Directed by: Fred Olen Ray
Starring: Ice-T, Cyril O'Reilly, Kim Oja, Alex Cord, Jack McGee, Steve Hytner, Gil Gerard, and Glynn Turman
"Altitude gets Attitude."
During a court martial, Col. John Sykes (O’Reilly), and his cohorts as well, are dishonorably discharged. The Chief Judge Adjutant, General Harlan Prescott (Cord), throws out their initial plea agreement, probably so he could bellow at them and then give them the maximum punishment. Later on, Prescott boards a plane with his assistant that looks exactly like Eugene Levy. Sykes and his disgraced army men board the same plane and take it hostage. Now with complete chaos on board, only one man can come in and save the day: Matt Marshall (Ice-T). But because he gets wounded in a firefight, he isn’t as active in day-saving as he should be. That’s when spunky flight attendant Kelly Young (Oja) gets into the act. One minute she’s serving drinks to obnoxious passengers like Morton (Hytner), the next minute she’s killing baddies and flying the plane. Will everyone on board make a safe landing…or will they be overcome with their AIR RAGE?

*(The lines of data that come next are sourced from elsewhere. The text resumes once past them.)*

Lemma add_lamports_handled Q b l tc u tc' :
  0 <= l -> BorrowedAccount.checked_add_lamports b l tc = Ok (u, tc') -> handled Q tc tc'.
Proof.
  intros Hl (a & Hmax & Hr)%add_lamports_ok. eapply handled_rewrites; [exact Hr| |done..|].
  - intros Hty. apply typed_lamports; [|done]. destruct Hty as ([? ?] & _). split; lia.
  - right. split; [cbn; lia|done].
Qed.

Lemma write_program_data_handled (Q : nat -> Prop) i offset bytes c tc u tc' :
  (forall j, get_index_in_transaction c i = Ok j -> Q j) ->
  write_program_data i offset bytes c tc = Ok (u, tc') -> handled Q tc tc'.
Proof.
  intros Hi (j & a & Hj & Hl & Hr)%write_program_data_ok.
  eapply handled_rewrites; [exact Hr| |done| |left; auto]; [apply typed_data|]; by apply length_write_slice.
Qed.

Lemma set_executable_handled (Q : nat -> Prop) b tc u tc' :
  Q (ba_index_in_transaction b) -> BorrowedAccount.set_executable b true tc = Ok (u, tc') -> handled Q tc tc'.
Proof. intros Hb (a & Hr)%set_executable_ok. eapply handled_rewrites; [exact Hr|done..|by left]. Qed.

End handlers.

(** ** Authority *)

(** The account of key [k] signed the instruction. *)
Definition signed (c : InstructionContext) (keys : list Pubkey) (k : Pubkey) : Prop :=
  exists i ia, instruction_accounts c !! i = Some ia /\ ia_is_signer ia = true /\
    keys !! index_in_transaction ia = Some k.

Section authority.
Context `{LoaderBincode} `{UpgradeableBincode}.

(** Whoever signed may change an account in the state: its authority for a buffer or the data
    of a program, and no signature is enough when there is no authority, for a program account
    or when there is no state. Nobody has to sign for an uninitialized account, where [fresh]
    says that the instruction takes such accounts. *)
Definition controls (fresh : bool) (sg : Pubkey -> Prop) (st : option UpgradeableLoaderState) : Prop :=
  match st with
  | Some LoaderUninitialized => fresh = true
  | Some (LoaderBuffer (Some k)) | Some (LoaderProgramData _ (Some k)) => sg k
  | _ => False
  end.

Definition held (fresh : bool) (c : InstructionContext) (tc : TransactionContext) (j : nat) : Prop :=
  exists a, accounts tc !! j = Some a /\
    controls fresh (signed c (account_keys tc)) (bincode_deserialize_loader (acc_data a)).

Lemma check_signed c i o k tc u tc' :
  key_of_instruction_account c i tc = Ok (k, tc) -> check_authority c i o k tc = Ok (u, tc') ->
  tc' = tc /\ o = Some k /\ signed c (account_keys tc) k.
Proof.
  intros (_ & ia & Hia & Hk)%key_of_instruction_account_ok (-> & -> & ia' & Hia' & Hs)%check_authority_ok.
  split_and!; [done..|]. exists i, ia. split_and!; congruence.
Qed.

(** The state of a borrowed account, as found by a handler. *)
Lemma state_held fresh c tc b st tc' :
  get_loader_state b tc = Ok (st, tc') -> controls fresh (signed c (account_keys tc)) (Some st) ->
  held fresh c tc (ba_index_in_transaction b).
Proof. intros (_ & a & Ha & Hd)%get_loader_state_ok Hc. exists a. by rewrite Hd. Qed.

First came Executive Decision (1996). Then came Strategic Command (1997). Now comes Air Rage, an overlong, unnecessary addition to the plane-hostage movie canon. Over its 100-minute running time, you won’t see anything you haven’t seen before. Another plane is taken hostage, another strike force is brought in to save the day, another terrorist wants yet another CD-ROM filled with information, and it all seems very, very familiar. The only actual air rage is felt by the viewer as he takes in this repetitive muck.

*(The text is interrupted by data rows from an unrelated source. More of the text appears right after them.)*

Lemma close_closed now hashes ic tc u tc' :
  lookup_clock_slot env = Some now -> lookup_slot_hashes env = Some hashes -> newest_first hashes ->
  close_lookup_table env ic tc = Ok (u, tc') -> table_closed now hashes ic tc tc'.
Proof.
  unfold close_lookup_table, sysvar_of. intros Hclk Hsh Hnf Hs. inv_tx. table_read.
  repeat match goal with
  | Hc : lookup_clock_slot env = Some ?x |- _ => assert (x = now) as -> by congruence; clear Hc
  | Hc : lookup_slot_hashes env = Some ?x |- _ => assert (x = hashes) as -> by congruence; clear Hc
  end.
  match goal with Hst : (match ?x with Activated => _ | _ => _ end) = true |- _ =>
    destruct x eqn:Est; try done; clear Hst end.
  apply (deactivated_spec _ _ _ Hnf) in Est.
  pose proof Hh as ((ia & Hia & Hj) & Ha & _). simplify_eq.
  match goal with Hb : try_borrow_instruction_account ic 2 _ = _ |- _ =>
    apply borrow_instruction_ok in Hb as (ia2 & b2 & Hia2 & Hix2 & Hb2 & _) end.
  match goal with Hb : try_borrow_instruction_account ic 0 _ = _ |- _ =>
    apply borrow_instruction_ok in Hb as (ia0 & b0 & Hia0 & Hix0 & Hb0 & _) end.
  simplify_eq.
  match goal with H0 : get_index_of_instruction_account_in_transaction ic 0 = Ok ?i,
    H2 : get_index_of_instruction_account_in_transaction ic 2 = Ok ?j, Hn : negb (?i =? ?j)%nat = true |- _ =>
    unfold get_index_of_instruction_account_in_transaction in H0, H2; rewrite Hia0 in H0; rewrite Hia2 in H2;
    injection H0 as <-; injection H2 as <-; apply negb_true_iff, Nat.eqb_neq in Hn; rename Hn into Hne end.
  rewrite <-Hj in *.
  match goal with Hadd : BorrowedAccount.checked_add_lamports _ _ _ = _ |- _ =>
    apply checked_add_lamports_ok in Hadd as (b2' & Hb2' & Hmax & Hw1); rewrite Hix2 in * end.
  match goal with Hset : BorrowedAccount.set_data _ _ _ = _ |- _ =>
    apply set_data_ok in Hset as (a1 & Ha1 & Hw2); rewrite Hix0 in * end.
  apply lamports_set in Hs as (a2 & Ha2 & Hw3). rewrite Hix0 in *.
  rewrite (writes_accounts _ _ _ Hw1) in *. rewrite list_lookup_insert_ne in Ha1 by done.
  rewrite (writes_accounts _ _ _ Hw2) in *. rewrite list_lookup_insert_eq in Ha2
    by (rewrite length_insert; apply lookup_lt_Some in Ha1; done).
  simplify_eq. eexists (index_in_transaction ia0), _, t, x, (index_in_transaction ia2), _.
  split_and!; [exact Hh|done|done|apply Est|apply Est|apply Est|by eexists|done|done|done|].
  rewrite (writes_accounts _ _ _ Hw3). apply list_insert_insert_eq.
Qed.
End handlers.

After we were watching the movie for a while, we noticed Ice-T was nowhere in sight, so we went on Ice-T watch. Despite appearing very prominently on the box art, Ice doesn’t show up until exactly 40 minutes in. And even after that, he’s not a forceful hero because he’s injured and in pain for a good amount of time. If there’s a main hero here, it’s Kelly the Stewardess. We were happy to see Oja not be put in an ineffectual stewardess role and instead get in on the action. But she’s not on the box art. Could it be sexism? Maybe because he was fresh off of fellow plane flick Stealth Fighter (1999), where he was the baddie, perhaps Ice-T was sick of planes and he doesn’t care as much this time around. And is it just us, or is it racist that Ice-T of all people leads a Black Ops team where the code name is Blackbird?
Pro tip: If you want to watch something like this, but want to see a movie that’s actually good and very entertaining, watch Passenger 57 instead.